*What to do:*
Using the records below, output the stretch that opens with the line containing "(** The keyword" and closes with the line containing "(** One filler", exactly and including both lines, with nothing more.

*Dataset extract:*
──────

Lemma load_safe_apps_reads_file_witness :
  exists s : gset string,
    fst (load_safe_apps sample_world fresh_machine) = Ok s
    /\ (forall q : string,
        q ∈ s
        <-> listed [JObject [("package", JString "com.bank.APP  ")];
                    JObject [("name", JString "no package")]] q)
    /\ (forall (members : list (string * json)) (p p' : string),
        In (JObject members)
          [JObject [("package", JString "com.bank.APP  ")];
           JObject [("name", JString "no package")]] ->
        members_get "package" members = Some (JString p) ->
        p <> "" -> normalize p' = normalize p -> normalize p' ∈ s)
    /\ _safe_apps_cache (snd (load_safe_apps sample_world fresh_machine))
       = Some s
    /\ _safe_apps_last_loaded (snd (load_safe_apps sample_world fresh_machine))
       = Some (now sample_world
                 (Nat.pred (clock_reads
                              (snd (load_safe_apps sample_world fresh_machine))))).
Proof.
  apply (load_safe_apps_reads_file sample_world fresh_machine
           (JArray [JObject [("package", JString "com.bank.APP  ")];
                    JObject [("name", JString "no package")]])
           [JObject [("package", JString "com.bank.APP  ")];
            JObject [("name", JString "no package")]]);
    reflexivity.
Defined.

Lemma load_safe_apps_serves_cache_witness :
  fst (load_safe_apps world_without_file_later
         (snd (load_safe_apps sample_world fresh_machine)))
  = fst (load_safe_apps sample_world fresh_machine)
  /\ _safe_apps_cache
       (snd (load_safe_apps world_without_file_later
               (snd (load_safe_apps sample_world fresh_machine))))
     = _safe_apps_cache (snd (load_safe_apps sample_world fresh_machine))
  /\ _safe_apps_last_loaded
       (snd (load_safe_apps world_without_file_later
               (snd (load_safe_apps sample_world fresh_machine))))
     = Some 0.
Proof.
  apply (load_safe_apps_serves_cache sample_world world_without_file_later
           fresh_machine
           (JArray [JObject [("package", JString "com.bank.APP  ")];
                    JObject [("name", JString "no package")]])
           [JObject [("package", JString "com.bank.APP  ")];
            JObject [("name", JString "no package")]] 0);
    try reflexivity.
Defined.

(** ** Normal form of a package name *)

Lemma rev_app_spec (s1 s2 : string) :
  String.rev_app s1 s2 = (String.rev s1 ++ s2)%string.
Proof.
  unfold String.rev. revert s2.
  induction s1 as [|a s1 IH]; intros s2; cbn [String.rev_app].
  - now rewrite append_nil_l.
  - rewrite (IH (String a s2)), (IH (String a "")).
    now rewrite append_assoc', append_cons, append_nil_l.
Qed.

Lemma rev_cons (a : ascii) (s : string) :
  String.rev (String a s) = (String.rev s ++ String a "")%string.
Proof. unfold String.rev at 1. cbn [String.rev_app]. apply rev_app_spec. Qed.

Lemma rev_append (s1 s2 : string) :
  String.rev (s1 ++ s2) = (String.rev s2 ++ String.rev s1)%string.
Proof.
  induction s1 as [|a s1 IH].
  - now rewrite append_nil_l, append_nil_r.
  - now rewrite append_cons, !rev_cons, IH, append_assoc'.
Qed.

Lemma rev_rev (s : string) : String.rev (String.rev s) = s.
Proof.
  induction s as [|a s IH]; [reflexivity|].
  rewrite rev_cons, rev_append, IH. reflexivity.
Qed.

──────

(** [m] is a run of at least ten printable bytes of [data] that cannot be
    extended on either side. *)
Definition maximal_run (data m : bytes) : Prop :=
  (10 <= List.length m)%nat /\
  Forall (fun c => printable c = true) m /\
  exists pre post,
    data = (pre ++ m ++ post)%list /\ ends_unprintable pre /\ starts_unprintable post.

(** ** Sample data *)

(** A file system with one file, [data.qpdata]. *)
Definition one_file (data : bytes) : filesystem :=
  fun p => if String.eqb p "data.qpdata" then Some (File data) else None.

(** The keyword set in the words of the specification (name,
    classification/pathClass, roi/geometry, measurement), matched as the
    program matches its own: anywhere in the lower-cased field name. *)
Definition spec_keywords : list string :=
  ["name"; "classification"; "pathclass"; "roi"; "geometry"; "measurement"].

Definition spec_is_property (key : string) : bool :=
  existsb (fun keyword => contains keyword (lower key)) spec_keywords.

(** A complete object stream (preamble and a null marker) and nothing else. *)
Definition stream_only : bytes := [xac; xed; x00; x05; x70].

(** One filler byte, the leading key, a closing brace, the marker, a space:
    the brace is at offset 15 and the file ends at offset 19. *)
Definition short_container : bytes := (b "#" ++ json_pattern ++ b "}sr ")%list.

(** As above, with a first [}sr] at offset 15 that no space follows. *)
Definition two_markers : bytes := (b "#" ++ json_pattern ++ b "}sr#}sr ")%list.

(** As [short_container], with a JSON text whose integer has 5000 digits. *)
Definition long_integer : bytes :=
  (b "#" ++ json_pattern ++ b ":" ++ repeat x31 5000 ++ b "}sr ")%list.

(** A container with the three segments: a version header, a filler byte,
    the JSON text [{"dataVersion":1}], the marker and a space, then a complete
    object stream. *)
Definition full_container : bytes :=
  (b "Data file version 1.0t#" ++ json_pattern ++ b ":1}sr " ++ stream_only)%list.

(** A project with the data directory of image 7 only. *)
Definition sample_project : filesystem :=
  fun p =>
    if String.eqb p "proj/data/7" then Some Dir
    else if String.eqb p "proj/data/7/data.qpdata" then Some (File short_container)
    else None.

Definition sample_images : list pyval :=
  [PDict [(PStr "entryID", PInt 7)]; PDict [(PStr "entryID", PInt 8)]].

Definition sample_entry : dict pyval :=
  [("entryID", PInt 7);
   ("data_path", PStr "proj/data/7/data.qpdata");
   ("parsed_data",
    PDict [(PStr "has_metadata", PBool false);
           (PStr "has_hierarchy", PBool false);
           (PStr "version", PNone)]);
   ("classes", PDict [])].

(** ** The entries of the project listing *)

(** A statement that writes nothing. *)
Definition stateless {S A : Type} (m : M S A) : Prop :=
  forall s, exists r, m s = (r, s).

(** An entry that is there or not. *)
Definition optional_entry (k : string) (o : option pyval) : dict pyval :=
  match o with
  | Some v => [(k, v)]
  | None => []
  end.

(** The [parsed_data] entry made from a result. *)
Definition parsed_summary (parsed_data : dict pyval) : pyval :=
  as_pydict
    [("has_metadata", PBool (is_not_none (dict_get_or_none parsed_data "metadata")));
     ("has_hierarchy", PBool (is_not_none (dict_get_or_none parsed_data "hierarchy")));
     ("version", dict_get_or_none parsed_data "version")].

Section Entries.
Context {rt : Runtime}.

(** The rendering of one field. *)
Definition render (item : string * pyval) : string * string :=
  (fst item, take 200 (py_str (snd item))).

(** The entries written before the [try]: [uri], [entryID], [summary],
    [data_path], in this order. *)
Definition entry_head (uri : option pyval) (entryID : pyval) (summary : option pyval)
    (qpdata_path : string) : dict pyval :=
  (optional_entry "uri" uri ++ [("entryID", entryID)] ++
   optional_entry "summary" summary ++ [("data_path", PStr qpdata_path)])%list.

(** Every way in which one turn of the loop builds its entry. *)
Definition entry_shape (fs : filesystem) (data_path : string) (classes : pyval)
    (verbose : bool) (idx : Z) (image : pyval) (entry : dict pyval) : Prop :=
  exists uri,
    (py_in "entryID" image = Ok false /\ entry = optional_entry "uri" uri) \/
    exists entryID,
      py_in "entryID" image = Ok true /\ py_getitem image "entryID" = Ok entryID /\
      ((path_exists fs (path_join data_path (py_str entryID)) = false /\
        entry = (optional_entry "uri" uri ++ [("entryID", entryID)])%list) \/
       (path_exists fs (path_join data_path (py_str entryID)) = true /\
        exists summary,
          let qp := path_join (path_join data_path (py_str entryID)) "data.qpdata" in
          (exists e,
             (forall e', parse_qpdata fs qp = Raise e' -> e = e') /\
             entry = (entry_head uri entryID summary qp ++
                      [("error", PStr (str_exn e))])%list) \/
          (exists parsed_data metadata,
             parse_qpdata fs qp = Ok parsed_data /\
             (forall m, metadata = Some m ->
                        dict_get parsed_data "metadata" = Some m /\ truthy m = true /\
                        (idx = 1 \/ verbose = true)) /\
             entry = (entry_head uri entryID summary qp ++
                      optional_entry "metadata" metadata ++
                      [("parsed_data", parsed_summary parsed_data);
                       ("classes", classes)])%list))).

──────

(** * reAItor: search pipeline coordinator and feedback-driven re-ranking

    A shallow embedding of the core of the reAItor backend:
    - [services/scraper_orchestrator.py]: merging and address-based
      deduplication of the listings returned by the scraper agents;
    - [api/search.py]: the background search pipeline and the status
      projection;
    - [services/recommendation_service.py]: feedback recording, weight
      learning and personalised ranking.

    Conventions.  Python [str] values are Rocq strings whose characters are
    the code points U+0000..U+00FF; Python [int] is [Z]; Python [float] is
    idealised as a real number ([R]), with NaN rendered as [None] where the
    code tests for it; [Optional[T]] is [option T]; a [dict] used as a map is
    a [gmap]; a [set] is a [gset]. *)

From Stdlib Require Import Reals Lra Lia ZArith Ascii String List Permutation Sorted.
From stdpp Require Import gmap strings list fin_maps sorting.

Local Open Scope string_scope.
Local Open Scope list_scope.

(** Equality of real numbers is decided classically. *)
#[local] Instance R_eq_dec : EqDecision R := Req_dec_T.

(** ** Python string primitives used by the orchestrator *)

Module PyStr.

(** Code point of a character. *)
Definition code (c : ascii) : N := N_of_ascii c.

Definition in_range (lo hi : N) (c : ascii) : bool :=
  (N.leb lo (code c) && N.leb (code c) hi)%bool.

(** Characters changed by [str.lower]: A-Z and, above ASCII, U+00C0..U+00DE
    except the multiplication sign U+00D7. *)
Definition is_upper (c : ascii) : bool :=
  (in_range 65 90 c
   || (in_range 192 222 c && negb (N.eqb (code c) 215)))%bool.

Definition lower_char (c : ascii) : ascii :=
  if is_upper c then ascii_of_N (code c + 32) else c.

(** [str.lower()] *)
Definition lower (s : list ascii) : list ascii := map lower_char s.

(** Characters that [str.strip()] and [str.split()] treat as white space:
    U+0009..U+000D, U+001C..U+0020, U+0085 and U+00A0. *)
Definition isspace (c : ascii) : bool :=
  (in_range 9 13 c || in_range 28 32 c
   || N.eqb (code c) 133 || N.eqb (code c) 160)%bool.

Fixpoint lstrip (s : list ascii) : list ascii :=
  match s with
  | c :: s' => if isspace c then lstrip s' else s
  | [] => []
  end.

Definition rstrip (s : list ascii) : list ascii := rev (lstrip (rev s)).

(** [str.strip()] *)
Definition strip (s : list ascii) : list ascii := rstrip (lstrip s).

──────

*Exercise solution:*
(** The keyword set in the words of the specification (name,
    classification/pathClass, roi/geometry, measurement), matched as the
    program matches its own: anywhere in the lower-cased field name. *)
Definition spec_keywords : list string :=
  ["name"; "classification"; "pathclass"; "roi"; "geometry"; "measurement"].

Definition spec_is_property (key : string) : bool :=
  existsb (fun keyword => contains keyword (lower key)) spec_keywords.

(** A complete object stream (preamble and a null marker) and nothing else. *)
Definition stream_only : bytes := [xac; xed; x00; x05; x70].

(** One filler byte, the leading key, a closing brace, the marker, a space:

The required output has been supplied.